Collected data:
<<<<

(* ===== verification/Realtime.v ===== *)
(** * The realtime clock (include/ok/time/realtime_clock.hpp)

    RealtimeClock follows the boot epoch anchor until an administrator sets a
    software epoch.  The theorems are about histories of its operations: two
    samples of one setting differ by exactly the monotonic time between them,
    and a clock that lost continuity never answers again. *)

From Stdlib Require Import Sorted.
From S2P Require Import Prelude Epoch.

Module RealtimeOrigin.
Inductive t : Set := none | boot_rtc | administrator_software.
#[global] Instance t_eq_dec : EqDecision t.
Proof. solve_decision. Defined.
End RealtimeOrigin.

Module RealtimeSample.
Record t := mk { value : EpochTime.t; monotonic : MonotonicPoint.t; wall_generation : Z; origin : RealtimeOrigin.t }.
End RealtimeSample.

Module RealtimeInfo.
Record t := mk {
  state : AnchorState.t; origin : RealtimeOrigin.t; wall_generation : Z;
  monotonic_generation : Z; conversion_resolution_ns : Z; accuracy : Accuracy.t
}.
Definition new : t := mk AnchorState.uninitialized RealtimeOrigin.none 0 0 0 Accuracy.unknown.
Definition with_state (i : t) (s : AnchorState.t) : t :=
  mk s (origin i) (wall_generation i) (monotonic_generation i) (conversion_resolution_ns i) (accuracy i).
End RealtimeInfo.

Definition next_wall_generation (current : Z) : result Z :=
  if current =? u64_max then Err StatusCode.overflow else Ok (current + 1).

Module RealtimeClock.
Record t := mk {
  boot_ : EpochAnchor.t; info_ : RealtimeInfo.t; software_epoch_ : EpochTime.t;
  software_anchor_ns_ : Z; last_ : MonotonicPoint.t; failure_ : Status
}.
Definition new : t :=
  mk EpochAnchor.new RealtimeInfo.new (EpochTime.mk 0 0) 0 (MonotonicPoint.mk 0 0) StatusCode.not_initialized.

Definition state (c : t) : AnchorState.t := RealtimeInfo.state (info_ c).
Definition with_boot (c : t) (b : EpochAnchor.t) : t :=
  mk b (info_ c) (software_epoch_ c) (software_anchor_ns_ c) (last_ c) (failure_ c).
Definition with_last (c : t) (p : MonotonicPoint.t) : t :=
  mk (boot_ c) (info_ c) (software_epoch_ c) (software_anchor_ns_ c) p (failure_ c).
Definition fail (c : t) (s : AnchorState.t) (failure : Status) : t :=
  mk (boot_ c) (RealtimeInfo.with_state (info_ c) s) (software_epoch_ c) (software_anchor_ns_ c) (last_ c) failure.
Lemma ipv6_typed b v : bytes_ok b -> ipv6 b = Some (Ok v) -> typed_ipv6 v.
Proof.
  intros Hb. unfold ipv6. do 2 (case_cond; [refused |]). case_cond; [refused |]. destruct (multicast6 _) eqn:Hm; [refused |]. b2p.
  pose proof (be16_port b 4) as Hp. unfold port in Hp. set (payload := subspan b 40 (be16 b 4)).
  assert (zlen payload = be16 b 4) as Hl by (apply zlen_subspan; lia). assert (bytes_ok payload) as Hbp by (by apply subspan_ok).
  destruct (extension_loop _ payload _ 0 true) as [[[protocol at_] | e] |] eqn:He; cbn [mbind option_bind]; [| refused | refused]. intros [= <-].
  apply extension_loop_bounds in He as [Hpr Hat]; [| done | apply byte_range; done || lia | lia].
  pose proof (byte_range b 1 Hb ltac:(lia)) as H1. pose proof (be16_port b 2) as H2. unfold port in H2.
  split_and!; cbn; try (apply array_address; done || lia); try (apply byte_range; done || lia); try done; try (apply Z.mod_pos_bound; lia); try lia.
  - apply Z.lor_nonneg. split; [apply Z.shiftl_nonneg, Z.land_nonneg; lia | lia].
  - change 15 with (Z.ones 4). rewrite Z.land_ones, lor_shift by lia. change (2 ^ 4) with 16. dlia.
  - rewrite zlen_rest; lia.
  - by apply rest_ok.
Qed.

Section Transport.
Context {Packet : Type} `{AddressFamily Packet}.

Lemma family_udp_typed ip v : bytes_ok (packet_payload ip) -> family_udp ip = Ok v -> typed_udp v.
Proof.
  intros Hb. unfold family_udp. do 6 (case_cond; [refused |]). b2p. intros [= <-]. pose proof (be16_port (packet_payload ip) 4) as Hp. unfold port in Hp.
  split_and!; cbn; try apply be16_port; try done.
  - rewrite zlen_rest; unfold first; rewrite zlen_take; lia.
  - apply rest_ok. by apply Forall_take.
Qed.

Lemma segment_fields b : bytes_ok b -> 20 <= zlen b -> fields_ok (tcp_fields b).
Proof.
  intros Hb Hl. unfold fields_ok, tcp_fields. cbn [TcpFields.source_port TcpFields.destination_port TcpFields.sequence TcpFields.acknowledgment
    TcpFields.flags TcpFields.window TcpFields.urgent_pointer]. split_and!; try apply be16_port; try apply be32_range; apply byte_range; done || lia.
Qed.

Lemma family_tcp_typed ip v : bytes_ok (packet_payload ip) -> family_tcp ip = Some (Ok v) -> typed_tcp v.
Proof.
  intros Hb. unfold family_tcp. do 4 (case_cond; [refused |]). b2p. set (segment := packet_payload ip) in *.
  set (options := subspan _ 20 _). destruct (tcp_options options _) as [s |] eqn:Ho; cbn [mbind option_bind]; [| refused].
  destruct s; try refused. intros [= <-]. pose proof (valid_options_short _ _ Ho) as H40.
  assert (zlen options = Z.shiftr (byte segment 12) 4 * 4 - 20) as Hz by (apply zlen_subspan; lia).
  split_and!; cbn; [apply segment_fields; done || lia | done | rewrite Hz; dlia | done | by apply subspan_ok | by apply rest_ok].
Qed.
End Transport.

(** C25: every successful parse is well typed: addresses have their length,
    ports, times to live and flags are within their widths, a UDP destination
    port is not 0, TCP options are valid and whole words, an IPv6 source is not
    multicast, and payloads are within the limits of their packet. *)
Theorem parsed_packets_typed (b : Bytes) : bytes_ok b ->
  (forall v, ethernet b = Ok v -> typed_ethernet v) /\ (forall v, arp b = Ok v -> typed_arp v) /\
  (forall v, ipv4 b = Ok v -> typed_ipv4 v /\ (forall u, family_udp v = Ok u -> typed_udp u) /\ (forall s, family_tcp v = Some (Ok s) -> typed_tcp s)) /\
  (forall v, ipv6 b = Some (Ok v) -> typed_ipv6 v /\ (forall u, family_udp v = Ok u -> typed_udp u) /\ (forall s, family_tcp v = Some (Ok s) -> typed_tcp s)).
Proof.
  intros Hb. split_and!; [intros v; by apply ethernet_typed | intros v; by apply arp_typed | |]; intros v Hv.
  - pose proof (ipv4_typed b v Hb Hv) as Ht. split_and!; [done | intros u; apply family_udp_typed, Ht | intros s; apply family_tcp_typed, Ht].
  - pose proof (ipv6_typed b v Hb Hv) as Ht. split_and!; [done | intros u; apply family_udp_typed, Ht | intros s; apply family_tcp_typed, Ht].
Qed.

(** ** Ethernet and ARP *)
Lemma split_at (b : Bytes) n : 0 <= n <= zlen b -> exists a r, b = a ++ r /\ zlen a = n /\ zlen r = zlen b - n.
Proof.
  intros Hn. exists (first b n), (rest b n). unfold first, rest. rewrite zlen_take, zlen_drop. split_and!; [symmetry; apply take_drop | lia | lia].
Qed.

Definition ethernet_fits (output : Bytes) (type_ payload : Z) : Prop := 0x600 <= type_ /\ payload <= 1500 /\ 14 + payload <= zlen output.

Lemma ethernet_built output destination source type_ payload : address 6 destination -> address 6 source -> 0 <= payload ->
  ethernet_fits output type_ payload ->
  build_ethernet output destination source type_ payload = (destination ++ source ++ word2 type_ ++ rest output 14, Ok (14 + payload)).
Proof.
  intros [Hd _] [Hs _] Hp (Ht & Hl & Ho). unfold build_ethernet. cmp. f_equal. rewrite put16_copy.
  transitivity (copy_bytes output 0 (destination ++ source ++ word2 type_)).
  - rewrite !copy_bytes_app, Hd, Hs. done.
  - rewrite copy_bytes_eq by (rewrite ?zlen_app, ?Hd, ?Hs; change (zlen (word2 type_)) with 2; lia).
    rewrite !zlen_app, Hd, Hs. change (zlen (word2 type_)) with 2. change (first output 0) with (@nil Z). by rewrite <- !app_assoc.
Qed.

Definition arp_bytes (operation : Z) (sender_mac sender_ip target_mac target_ip : Bytes) : Bytes :=
  [0; 1; 8; 0; 6; 4] ++ word2 operation ++ sender_mac ++ sender_ip ++ target_mac ++ target_ip.

Lemma arp_built output operation sender_mac sender_ip target_mac target_ip :
  address 6 sender_mac -> address 4 sender_ip -> address 6 target_mac -> address 4 target_ip -> operation = 1 \/ operation = 2 -> 28 <= zlen output ->
  build_arp output operation sender_mac sender_ip target_mac target_ip =
    (arp_bytes operation sender_mac sender_ip target_mac target_ip ++ rest output 28, Ok 28).
Proof.
  intros [Hsm _] [Hsi _] [Htm _] [Hti _] Hop Ho. unfold build_arp.
  replace (negb (operation =? 1) && negb (operation =? 2)) with false by (destruct Hop as [-> | ->]; done). cmp. f_equal.
  destruct (split_at output 28) as (b & r & -> & Hb & _); [lia |]. rewrite rest_app by done.
  destruct (split_at b 8) as (h & b1 & -> & Hh & Hb1); [lia |]. destruct (split_at b1 6) as (m & b2 & -> & Hm & Hb2); [lia |].
  destruct (split_at b2 4) as (i & b3 & -> & Hi & Hb3); [lia |]. destruct (split_at b3 6) as (m' & i' & -> & Hm' & Hi'); [lia |].
  assert (exists h0 h1 h2 h3 h4 h5 h6 h7, h = [h0; h1; h2; h3; h4; h5; h6; h7]) as (h0 & h1 & h2 & h3 & h4 & h5 & h6 & h7 & ->).
  { unfold zlen in Hh. destruct h as [| ? [| ? [| ? [| ? [| ? [| ? [| ? [| ? [| ? ?]]]]]]]]]; cbn in Hh; try lia. repeat eexists. }
  unfold arp_bytes. rewrite <- !app_assoc. set (t := m ++ i ++ m' ++ i' ++ r).
  assert (put16 (put16 (put16 ([h0; h1; h2; h3; h4; h5; h6; h7] ++ t) 0 1) 2 ethertype_ipv4).[4 := 6].[5 := 4] 6 operation =
    ([0; 1; 8; 0; 6; 4] ++ word2 operation) ++ t) as ->.
  { rewrite !put16_copy. unfold word2. change (hi 1) with 0. change (lo 1) with 1. change (hi ethertype_ipv4) with 8. change (lo ethertype_ipv4) with 0.
    generalize (hi operation) (lo operation). intros. reflexivity. }
  set (h := [0; 1; 8; 0; 6; 4] ++ word2 operation). assert (zlen h = 8) as Hz by done. subst t.
  rewrite (copy_over h m) by (rewrite ?Hz, ?Hm, ?Hsm; done).
  rewrite !(app_assoc h), (app_assoc (h ++ sender_mac)). rewrite (copy_over ((h ++ sender_mac) ++ i) m') by (rewrite ?zlen_app, ?Hz, ?Hsm, ?Hi, ?Hm', ?Htm; done).
  rewrite <- !app_assoc, (app_assoc h). rewrite (copy_over (h ++ sender_mac) i) by (rewrite ?zlen_app, ?Hz, ?Hsm, ?Hi, ?Hsi; done).
  rewrite !app_assoc, <- (app_assoc _ i'). rewrite (copy_over _ i') by (rewrite ?zlen_app, ?Hz, ?Hsm, ?Hsi, ?Htm, ?Hi', ?Hti; done || lia).
  subst h. by rewrite <- !app_assoc.
Qed.

Lemma ethernet_accepts destination source type_ payload : address 6 destination -> address 6 source -> 0x600 <= type_ < 65536 ->
  type_ <> 0x8100 -> type_ <> 0x88a8 ->
  ethernet (destination ++ source ++ word2 type_ ++ payload) = Ok (Ethernet.mk destination source type_ payload).
Proof.
  intros [Hd _] [Hs _] Ht Hv1 Hv2. unfold ethernet. pose proof (zlen_nonneg payload).
  rewrite !zlen_app, Hd, Hs. change (zlen (word2 type_)) with 2.
  assert (be16 (destination ++ source ++ word2 type_ ++ payload) 12 = type_) as ->.
  { rewrite app_assoc. apply be16_word; [by rewrite zlen_app, Hd, Hs | unfold port; lia]. }
  cmp. f_equal. f_equal.
  - by apply (array_at_app [] destination).
  - by apply array_at_app.
  - rewrite !app_assoc. apply rest_app. by rewrite !zlen_app, Hd, Hs.
Qed.

Lemma arp_accepts operation sender_mac sender_ip target_mac target_ip padding :
  address 6 sender_mac -> address 4 sender_ip -> address 6 target_mac -> address 4 target_ip -> operation = 1 \/ operation = 2 ->
  arp (arp_bytes operation sender_mac sender_ip target_mac target_ip ++ padding) = Ok (Arp.mk operation sender_mac target_mac sender_ip target_ip).
Proof.
  intros [Hsm _] [Hsi _] [Htm _] [Hti _] Hop. unfold arp, arp_bytes. pose proof (zlen_nonneg padding). rewrite <- !app_assoc.
  set (t := sender_mac ++ sender_ip ++ target_mac ++ target_ip ++ padding). set (h := [0; 1; 8; 0; 6; 4]).
  assert (zlen (h ++ word2 operation ++ t) = 28 + zlen padding) as -> by (subst t; rewrite !zlen_app, Hsm, Hsi, Htm, Hti; change (zlen h) with 6; change (zlen (word2 operation)) with 2; lia).
  assert (be16 (h ++ word2 operation ++ t) 6 = operation) as -> by (apply be16_word; [done | unfold port; lia]).
  change (be16 (h ++ word2 operation ++ t) 0) with 1. change (be16 (h ++ word2 operation ++ t) 2) with 0x800.
  change (byte (h ++ word2 operation ++ t) 4) with 6. change (byte (h ++ word2 operation ++ t) 5) with 4.
  cmp. replace (negb (operation =? 1) && negb (operation =? 2)) with false by (destruct Hop as [-> | ->]; done). f_equal. rewrite app_assoc.
  assert (zlen (h ++ word2 operation) = 8) as Hh by done. set (a := h ++ word2 operation) in *. clearbody a. subst t. f_equal.
  - by apply array_at_app.
  - rewrite (app_assoc a), (app_assoc (a ++ _)). apply array_at_app; [rewrite !zlen_app; lia | done].
  - rewrite (app_assoc a). apply array_at_app; [rewrite !zlen_app; lia | done].
  - rewrite (app_assoc a), (app_assoc (a ++ _)), (app_assoc ((a ++ _) ++ _)). apply array_at_app; [rewrite !zlen_app; lia | done].
Qed.

(** Ethernet and ARP round trips.  A frame the Ethernet builder completes
    is read back with its addresses, type and the payload placed behind the
    header, unless the type is a VLAN tag; an ARP packet is read back as built,
    with padding after it; a call that does not fit or has an invalid type or
    operation is refused and changes no byte. *)
Theorem link_roundtrip output destination source type_ payload operation sender_ip target_ip padding :
  address 6 destination -> address 6 source -> address 4 sender_ip -> address 4 target_ip -> port type_ -> 0 <= payload ->
  (let '(o, r) := build_ethernet output destination source type_ payload in
   (ethernet_fits output type_ payload -> r = Ok (14 + payload) /\ rest o 14 = rest output 14 /\
      (type_ <> 0x8100 -> type_ <> 0x88a8 ->
       ethernet (first o (14 + payload)) = Ok (Ethernet.mk destination source type_ (subspan output 14 payload)))) /\
   (~ ethernet_fits output type_ payload -> o = output /\ exists e, r = Err e /\ e <> StatusCode.ok)) /\
  (let '(o, r) := build_arp output operation source sender_ip destination target_ip in
   ((operation = 1 \/ operation = 2) /\ 28 <= zlen output -> r = Ok 28 /\ rest o 28 = rest output 28 /\
      arp (first o 28 ++ padding) = Ok (Arp.mk operation source destination sender_ip target_ip)) /\
   (~ ((operation = 1 \/ operation = 2) /\ 28 <= zlen output) -> o = output /\ exists e, r = Err e /\ e <> StatusCode.ok)).
Proof.
  intros Hd Hs Hsi Hti Ht Hp. pose proof Hd as [Hdl _]. pose proof Hs as [Hsl _]. unfold port in Ht. split.
  - destruct (decide (0x600 <= type_ /\ payload <= 1500 /\ 14 + payload <= zlen output)) as [Hf | Hf].
    + rewrite (ethernet_built output destination source type_ payload) by done. split; [intros _ | intros Hn; by destruct (Hn Hf)].
      assert (zlen (destination ++ source ++ word2 type_) = 14) as Hh by (rewrite !zlen_app, Hdl, Hsl; done).
      split_and!; [done | rewrite !app_assoc, rest_app; [done | by rewrite <- app_assoc, Hh] |]. intros Hv1 Hv2.
      replace (first _ (14 + payload)) with (destination ++ source ++ word2 type_ ++ subspan output 14 payload); [apply ethernet_accepts; done || lia |].
      unfold first, subspan, rest. rewrite (app_assoc _ source), (app_assoc (_ ++ source)), (app_assoc _ source (word2 type_ ++ _)), (app_assoc (_ ++ source)).
      rewrite take_app_ge by (rewrite <- app_assoc; unfold zlen in *; lia). rewrite <- (app_assoc destination source (word2 type_)). do 2 f_equal. unfold zlen in *; lia.
    + unfold build_ethernet. case_cond; [split; [intros Hx; by destruct (Hf Hx) | by eauto] |].
      case_cond; [split; [intros Hx; by destruct (Hf Hx) | by eauto] |]. b2p. lia.
  - destruct (decide ((operation = 1 \/ operation = 2) /\ 28 <= zlen output)) as [[Hop Hl] | Hn].
    + rewrite arp_built by done. split; [intros _ | tauto]. split; [done |].
      assert (zlen (arp_bytes operation source sender_ip destination target_ip) = 28) as Hz
        by (unfold arp_bytes; rewrite !zlen_app, Hdl, Hsl, (proj1 Hsi), (proj1 Hti); done).
      rewrite rest_app, first_app by done. split; [done |]. by apply arp_accepts.
    + unfold build_arp.
      destruct (Z.eqb_spec operation 1); [| destruct (Z.eqb_spec operation 2); [| split; [tauto | by eauto]]]; cbn [negb andb];
        (case_cond; [split; [tauto | by eauto] |]); b2p; lia.
Qed.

>>>>

REQUIREMENT: Go through the data above and copy each line in which "RealtimeClock" appears.

ANSWER TO THE EXERCISE:
    RealtimeClock follows the boot epoch anchor until an administrator sets a
Module RealtimeClock.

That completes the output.